In the data below, find every line that has the string "intuition", and copy it.

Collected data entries
....
Lemma book_getOrCreateOrderbook tc tc' m : book tc' (getOrCreateOrderbook tc m) = book tc' m.
Proof.
  unfold getOrCreateOrderbook. destruct (orderbooks m !! tc) eqn:Hbook; [done|].
  unfold book. cbn. destruct (decide (tc = tc')) as [<- |].
  - by rewrite lookup_insert_eq, Hbook.
  - by rewrite lookup_insert_ne.
Qed.

Lemma keepsLevels_modifyLevel tick f levels :
  (∀ l, keepsLevel l (f l)) → Forall2 keepsLevel levels (modifyLevel tick f levels).
Proof.
  intros Hf. induction levels as [| l levels IH]; cbn; constructor; [|done].
  destruct (levelTick l =? tick); [apply Hf | apply keepsLevel_refl].
Qed.

Lemma getLevel_modifyLevel tick f levels :
  (∀ l, levelTick (f l) = levelTick l) →
  getLevel tick (modifyLevel tick f levels) = f <$> getLevel tick levels.
Proof.
  intros Hf. unfold getLevel, modifyLevel.
  induction levels as [| l levels IH]; cbn; [done|].
  destruct (levelTick l =? tick) eqn:Htick.
  - by rewrite Hf, Htick.
  - by rewrite Htick.
Qed.

Lemma getLevel_Some tick levels l :
  getLevel tick levels = Some l → l ∈ levels ∧ levelTick l = tick.
Proof.
  unfold getLevel. intros [Hin Htick%Z.eqb_eq]%find_some. split; [by apply list_elem_of_In | done].
Qed.

Lemma getLevel_None tick levels l :
  getLevel tick levels = None → l ∈ levels → levelTick l ≠ tick.
Proof.
  unfold getLevel. intros Hnone Hin%list_elem_of_In.
  by apply (find_none _ _ Hnone), Z.eqb_neq in Hin.
Qed.

(** *** The steps of matching and cancelling *)

Lemma advances_createMatch m : advances m (snd (createMatch m)).
Proof.
  split; [cbn; lia|]. split; [eauto using sameOrder_refl|].
  intros tc. split; [done|]. intros sd. apply keepsLevels_refl.
Qed.

Lemma advances_modifyObject i f m :
  (∀ o, sameOrder o (f o)) → advances m (modifyObject i f m).
Proof.
  intros Hf. split; [by rewrite nextId_modifyObject|]. split.
  - intros j o Ho. rewrite objects_modifyObject.
    destruct (decide (i = j)) as [<- |]; [|eauto using sameOrder_refl].
    rewrite Ho. cbn. eauto.
  - intros tc. rewrite book_modifyObject. split; [done|]. intros sd. apply keepsLevels_refl.
Qed.

Lemma advances_modifyLevelOf tc sd tick f m :
  (∀ l, keepsLevel l (f l)) → advances m (modifyLevelOf tc sd tick f m).
Proof.
  intros Hf. split; [done|]. split; [eauto using sameOrder_refl|].
  intros tc'. rewrite book_modifyLevelOf.
  destruct (decide (tc = tc')) as [<- |]; [|split; [done | intros; apply keepsLevels_refl]].
  rewrite allOrders_set. split; [done|]. intros sd'.
  destruct (side_cases sd sd') as [<- | Hne].
  - rewrite sideLevels_set_eq. by apply keepsLevels_modifyLevel.
  - rewrite sideLevels_set_ne by done. apply keepsLevels_refl.
Qed.

Lemma advances_getOrCreateOrderbook tc m : advances m (getOrCreateOrderbook tc m).
Proof.
  split; [unfold getOrCreateOrderbook; by destruct (orderbooks m !! tc)|]. split.
  - intros i o Ho. exists o. split; [|apply sameOrder_refl].
    unfold getOrCreateOrderbook. by destruct (orderbooks m !! tc).
  - intros tc'. rewrite book_getOrCreateOrderbook. split; [done|]. intros; apply keepsLevels_refl.
Qed.

(** *** Well-formed managers stay well formed *)

Lemma keepsLevels_ticks levels levels' :
  Forall2 keepsLevel levels levels' → map levelTick levels' = map levelTick levels.
Proof. induction 1 as [| l l' ? ? [Htick _]]; cbn; [done | congruence]. Qed.

Lemma keepsLevels_elem_of levels levels' l' :
  Forall2 keepsLevel levels levels' → l' ∈ levels' → ∃ l, l ∈ levels ∧ keepsLevel l l'.
Proof.
  induction 1 as [| l k ? ? Hkeep Hrest IH]; intros Hin; [by apply elem_of_nil in Hin|].
  apply elem_of_cons in Hin as [-> | Hin].
  - exists l. split; [apply elem_of_cons; by left | done].
  - destruct (IH Hin) as (x & ? & ?). exists x. split; [apply elem_of_cons; by right | done].
Qed.

Lemma sublist_elem_of (queue' queue : list nat) i :
  sublist queue' queue → i ∈ queue' → i ∈ queue.
Proof. intros Hsub%sublist_submseteq Hin. by eapply elem_of_submseteq. Qed.

Lemma wellFormed_advances m m' : wellFormed m → advances m m' → wellFormed m'.
Proof.
  intros Hwf (Hid & Hobj & Hbook) tc.
  destruct (Hwf tc) as [Hreg Hsides], (Hbook tc) as [Hall Hlevels]. split.
  - intros i Hin. rewrite Hall in Hin.
    destruct (Hreg i Hin) as (Hlt & o & Ho & Hido & Htc).
    destruct (Hobj i o Ho) as (o' & Ho' & Hsame). split; [lia|].
    exists o'. unfold sameOrder in Hsame. split; [done|]. split; [|] ; intuition congruence.
  - intros sd. destruct (Hsides sd) as [Hticks Hqueues]. split.
    + by rewrite (keepsLevels_ticks _ _ (Hlevels sd)).
    + intros l' Hin'.
      destruct (keepsLevels_elem_of _ _ _ (Hlevels sd) Hin') as (l & Hin & Htick & Hsub).
      destruct (Hqueues l Hin) as [Hdup Hmembers]. split; [by eapply sublist_NoDup|].
      intros i Hi. apply (sublist_elem_of _ _ _ Hsub) in Hi.
      destruct (Hmembers i Hi) as [Hreg' (o & Ho & Hside & Htk)]. split; [by rewrite Hall|].
      destruct (Hobj i o Ho) as (o' & Ho' & Hsame). exists o'.
      unfold sameOrder in Hsame. split; [done|]. split; intuition congruence.
Qed.

Lemma matchable_advances orderId tc sd m m' :
  matchable orderId tc sd m → advances m m' → matchable orderId tc sd m'.
Proof.
  intros [[o Ho] Hqueues] (_ & Hobj & Hbook). split.
  - destruct (Hobj _ _ Ho) as (o' & -> & _). by eexists.
  - intros l' Hin' i Hi. destruct (Hbook tc) as [_ Hlevels].
    destruct (keepsLevels_elem_of _ _ _ (Hlevels sd) Hin') as (l & Hin & _ & Hsub).
    apply (sublist_elem_of _ _ _ Hsub) in Hi.
    destruct (Hqueues l Hin i Hi) as [Hne [oi Hoi]]. split; [done|].
    destruct (Hobj _ _ Hoi) as (o' & -> & _). by eexists.
Qed.

End Engine.

(** ** The engine: matching returns *)

Section EngineMatching.
Import OrderbookManager.

Lemma matchLoop_done fuel orderId tc sd tick remaining acc m :
  remaining ≤ 0 →
  matchLoop fuel orderId tc sd tick remaining acc m = Some (acc, remaining, m).
Proof.
  intros Hdone.
  destruct fuel; cbn [matchLoop]; destruct (getLevel _ _) as [level |]; try done;
    destruct (levelOrders level); try done;
    by destruct (Z.ltb_spec 0 remaining); [lia|].
Qed.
....
— Task solution —
    exists o'. unfold sameOrder in Hsame. split; [done|]. split; [|] ; intuition congruence.
      unfold sameOrder in Hsame. split; [done|]. split; intuition congruence.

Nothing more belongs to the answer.